Top of Material supplied
(* ===== verification/ClickStatus.v ===== *)
(** * The ClickHouse device-status registry: ersha-prime/src/registry/clickhouse/device_status.rs

    Three MergeTrees that only grow.  [store] writes a status, its errors and the states of its
    sensors in up to three INSERTs, so a failure leaves a status without some of its children, and
    a status that is stored again has them twice.  The queries join the errors; what the join puts
    in the columns of a status without errors is a setting of the server ([JoinUseNulls]), off
    unless configured: then they are the defaults of their types, and never NULL. *)
From Stdlib Require Import ZArith Lia Strings.String.
From stdpp Require Import base gmap strings list pretty sorting.
From S2P Require Import Prelude Platform Core Samples Filter Registry InMemory Sql SqlCodec SqliteStatus ClickHouse.
Open Scope Z_scope.

(** The setting [join_use_nulls]. *)
Class JoinUseNulls := join_use_nulls : bool.

Module ClickHouseDeviceStatusRegistry.
(** [ersha-prime/src/registry/clickhouse/device_status.rs:51-60] StatusRow *)
Record StatusRow := mkStatusRow {
  row_id : string;
  row_device_id : string;
  row_dispatcher_id : string;
  row_battery_percent : Z;
  row_uptime_seconds : Z;
  row_signal_rssi : Z;
  row_timestamp : Z
}.
#[export] Instance StatusRow_eq_dec : EqDecision StatusRow. Proof. solve_decision. Defined.

(** [ersha-prime/src/registry/clickhouse/device_status.rs:62-67] ErrorRow *)
Record ErrorRow := mkErrorRow { e_status_id : string; e_error_code : Z; e_message : option string }.

(** [ersha-prime/src/registry/clickhouse/device_status.rs:69-75] SensorStatusRow *)
Record SensorStatusRow := mkSensorStatusRow {
  n_status_id : string;
  n_sensor_id : string;
  n_state : Z;
  n_last_reading : option Z
}.

(** The columns of device_statuses. *)
Definition fields (row : StatusRow) : SRow :=
  [("id", VText (row_id row)); ("device_id", VText (row_device_id row));
   ("dispatcher_id", VText (row_dispatcher_id row)); ("battery_percent", VInt (row_battery_percent row));
   ("uptime_seconds", VInt (row_uptime_seconds row)); ("signal_rssi", VInt (row_signal_rssi row));
   ("timestamp", VInt (row_timestamp row))]%string.

(** The rows of the three tables. *)
Record Rows := mkRows {
  statuses : list StatusRow;
  errors : list ErrorRow;
  sensor_statuses : list SensorStatusRow
}.

(** [ersha-prime/src/registry/clickhouse/device_status.rs:77-80] ClickHouseDeviceStatusRegistry *)
Definition t : Type := Conn (Env Rows).

Definition append_statuses (l : list StatusRow) (rs : Rows) : Rows := mkRows (statuses rs ++ l) (errors rs) (sensor_statuses rs).
Definition append_errors (l : list ErrorRow) (rs : Rows) : Rows := mkRows (statuses rs) (errors rs ++ l) (sensor_statuses rs).
Definition append_sensor_statuses (l : list SensorStatusRow) (rs : Rows) : Rows :=
  mkRows (statuses rs) (errors rs) (sensor_statuses rs ++ l).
Bottom of Material supplied
Your objective – After reading through the records, retype all of them exactly.

Exercise solution –
(* ===== verification/ClickStatus.v ===== *)
(** * The ClickHouse device-status registry: ersha-prime/src/registry/clickhouse/device_status.rs

    Three MergeTrees that only grow.  [store] writes a status, its errors and the states of its
    sensors in up to three INSERTs, so a failure leaves a status without some of its children, and
    a status that is stored again has them twice.  The queries join the errors; what the join puts
    in the columns of a status without errors is a setting of the server ([JoinUseNulls]), off
    unless configured: then they are the defaults of their types, and never NULL. *)
From Stdlib Require Import ZArith Lia Strings.String.
From stdpp Require Import base gmap strings list pretty sorting.
From S2P Require Import Prelude Platform Core Samples Filter Registry InMemory Sql SqlCodec SqliteStatus ClickHouse.
Open Scope Z_scope.

(** The setting [join_use_nulls]. *)
Class JoinUseNulls := join_use_nulls : bool.

Module ClickHouseDeviceStatusRegistry.
(** [ersha-prime/src/registry/clickhouse/device_status.rs:51-60] StatusRow *)
Record StatusRow := mkStatusRow {
  row_id : string;
  row_device_id : string;
  row_dispatcher_id : string;
  row_battery_percent : Z;
  row_uptime_seconds : Z;
  row_signal_rssi : Z;
  row_timestamp : Z
}.
#[export] Instance StatusRow_eq_dec : EqDecision StatusRow. Proof. solve_decision. Defined.

(** [ersha-prime/src/registry/clickhouse/device_status.rs:62-67] ErrorRow *)
Record ErrorRow := mkErrorRow { e_status_id : string; e_error_code : Z; e_message : option string }.

(** [ersha-prime/src/registry/clickhouse/device_status.rs:69-75] SensorStatusRow *)
Record SensorStatusRow := mkSensorStatusRow {
  n_status_id : string;
  n_sensor_id : string;
  n_state : Z;
  n_last_reading : option Z
}.

(** The columns of device_statuses. *)
Definition fields (row : StatusRow) : SRow :=
  [("id", VText (row_id row)); ("device_id", VText (row_device_id row));
   ("dispatcher_id", VText (row_dispatcher_id row)); ("battery_percent", VInt (row_battery_percent row));
   ("uptime_seconds", VInt (row_uptime_seconds row)); ("signal_rssi", VInt (row_signal_rssi row));
   ("timestamp", VInt (row_timestamp row))]%string.

(** The rows of the three tables. *)
Record Rows := mkRows {
  statuses : list StatusRow;
  errors : list ErrorRow;
  sensor_statuses : list SensorStatusRow
}.

(** [ersha-prime/src/registry/clickhouse/device_status.rs:77-80] ClickHouseDeviceStatusRegistry *)
Definition t : Type := Conn (Env Rows).

Definition append_statuses (l : list StatusRow) (rs : Rows) : Rows := mkRows (statuses rs ++ l) (errors rs) (sensor_statuses rs).
Definition append_errors (l : list ErrorRow) (rs : Rows) : Rows := mkRows (statuses rs) (errors rs ++ l) (sensor_statuses rs).
Definition append_sensor_statuses (l : list SensorStatusRow) (rs : Rows) : Rows :=
  mkRows (statuses rs) (errors rs) (sensor_statuses rs ++ l).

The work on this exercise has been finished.